Even if Union approves it tomorrow, The transparency of time will have to wait a year after the exit in the Spanish market, due to commercial rules established by publishers, so that around 3,000 or 4,000 copies, a figure usual for the Cuban editions of Padura, would circulate in early 2019, to mitigate – impossible to calm it with that amount – the thirst of the Koranic readers for their literature.
The best that readers of these encounters enjoy are the interventions of Padura, when he thinks about topics that underlie or are in the shoes of his books, such as that of friendship, that Mario Conde insistently treees and that his creator crumbles for his faithful audience.

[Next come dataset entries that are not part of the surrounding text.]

Definition run_attributes (config : RunConfig) (shard_index shard_count : Z) : dict :=
  [("agentstorm.run.id", VStr (rc_run_id config)); ("agentstorm.run.namespace", VStr (src_namespace (rc_source config)));
   ("agentstorm.run.name", VStr (src_name (rc_source config))); ("agentstorm.shard.index", VInt shard_index);
   ("agentstorm.shard.count", VInt shard_count); ("gen_ai.provider.name", VStr (tg_provider (rc_target config)))]
  ++ (if String.eqb (tg_model (rc_target config)) "" then []
      else [("gen_ai.request.model", VStr (tg_model (rc_target config)))]).

(** The body of the [with telemetry.start_span(...)]. *)
Definition supervised (policy : val -> val) (config : RunConfig) (cases : list TestCase) (shard_index shard_count : Z)
    (run_span : nat) : M Z :=
  let on {A} := @guarded A policy (rc_run_id config) run_span in
  on (mkHarness None false false) (lift from_environment) (fun client =>
  on (mkHarness client false false) (register config client shard_count) (fun _ =>
  on (mkHarness client (is_some client) false) (lift (_environment_boolean "AGENTSTORM_QUEUE_MODE" false)) (fun queue_mode =>
  on (mkHarness client (is_some client) queue_mode)
     (scheduled policy config cases client run_span shard_index shard_count queue_mode) mret))).

Definition int_env (name : string) (dflt : Z) : pyres Z :=
  match getenv name with None => Ok dflt | Some s => py_int (VStr s) end.

(** The [finally] clause: the lease task is cancelled and awaited, the exporter
    shut down.  (What is removed with the signal handlers is nothing this task
    can observe.) *)
Definition shutdown : M unit :=
  leased ← get_state w_lease_task;
  (if leased : bool then await_point else mret tt);;
  modify (log_event TShutdown).

Definition execute (command config_text dataset_text : string) : M Z :=
  config ← lift (match loads config_text with
                 | Some document => Config.load_run_config re_ok container_repr netloc_nfkc_ok bracketed_host_ok document
                 | None => Err (ValueError "JSONDecodeError")
                 end);
  cases ← lift (Config.load_dataset container_repr dataset_text);
  if String.eqb command "validate" then mret 0
  else if negb (provider_spend_allowed (tg_provider (rc_target config))) then mret 3
  else
    shard_count ← lift (int_env "AGENTSTORM_SHARD_COUNT" 1);
    shard_index ← lift (int_env "AGENTSTORM_SHARD_INDEX" 0);
    lift (telemetry_ready (rc_telemetry config));;
    let policy := Telemetry.policy_of re_sub (rc_telemetry config) in
    modify (set_lease_task false);;
    finally (with_span policy "agentstorm.run" (run_attributes config shard_index shard_count)
               (supervised policy config cases shard_index shard_count))
            shutdown.

(** The exit code of the process. *)
Definition main (command config_text dataset_text : string) : M Z :=
  try_with (execute command config_text dataset_text) (fun e => if is_exception e then Some (mret 3) else None).
Definition to_path (text : string) : path :=
  let parts := List.filter (fun p => negb (String.eqb p "" || String.eqb p ".")) (split_slash text) in
  (path_root text +:+ join "/" (removelast parts), default "" (last parts)).

Record Namespace := mkNamespace {
  ns_result_api_url : string;
  ns_run_id : string;
  ns_dataset : path;
  ns_output : path
}.

(** [parse_args]: the value the command line gives each option; argparse
    leaves the process with status 2 when a required one is missing. *)
Definition parse_args (options : string -> option string) : option Namespace :=
  url ← options "--result-api-url";
  run_id ← options "--run-id";
  dataset ← options "--dataset";
  output ← options "--output";
  Some (mkNamespace url run_id (to_path dataset) (to_path output)).

Section Program.
Context (repr : val -> string) (netloc_nfkc_ok bracketed_host_ok : string -> bool).
Context (server : list http_get -> http_get -> get_reply).

Definition generate (o : os) (fuel : nat) (token_env : option string) (provider_path result_api_url run_id : string)
    (dataset_path output_path : path) (s : session) (fs : files) : ending unit * session * files :=
  match generated_config repr netloc_nfkc_ok bracketed_host_ok server fuel token_env provider_path result_api_url run_id
          (read_text fs dataset_path) s with
  | (Done config, s') =>
      match write_config o output_path config fs with
      | (Ok _, fs') => (Done tt, s', fs')
      | (Err e, fs') => (Failed e, s', fs')
      end
  | (Failed e, s') => (Failed e, s', fs)
  | (OutOfFuel, s') => (OutOfFuel, s', fs)
  end.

“Hemingway once said that as the writer advances in his career he is being left alone. The time required by the craft of literature, and at the moment the craft of promotion, which is part of the literary exercise but which is independent, robs me of an enormous amount of time that I cannot devote to more personal matters. And that’s why I have a relationship with many of my friends that is curiously more intense with those outside Cuba because when I’m out of Cuba those friends come to see me and I’m going to look for them and those who are in Cuba are always there and see each other sometimes.
“One of those friends, who lives outside, recently told me something very important to me: ‘You don’t know to what extent for us, that we’ve been your friends all our lives, knowing that you’re there, that you’re still in the same place, is an important reference for us.’
“And it is that life, Padura clarifies, has been very complicated for our generation, that has lived a life in which practically all things have happened to us, without being asked for permission to pass us by. And for these friends, knowing that there is that benchmark, in the same place, in the same house, making a memory rescue, is important. It’s very important to me, but I didn’t have the dimension of how important it is to them.
“In the case of Count, Padura concludes, his relationship with this group of friends has not only a human dimension, it also has a dramatic dimension because through the encounter with these friends, we know how Count thinks, how friends think, talk about what is happening in count’s investigations, and serves me to reveal information and moods.”

These quotes, on the other hand, reveal the moods of his readers, the temperature of the link between reader and writer, established on a loyalty that strengthens with the ability to wait, wait, to wait for Leonardo Padura’s next novel to finally come out of print. Ω

Be the first to comment

Leave a Reply

Your email address will not be published.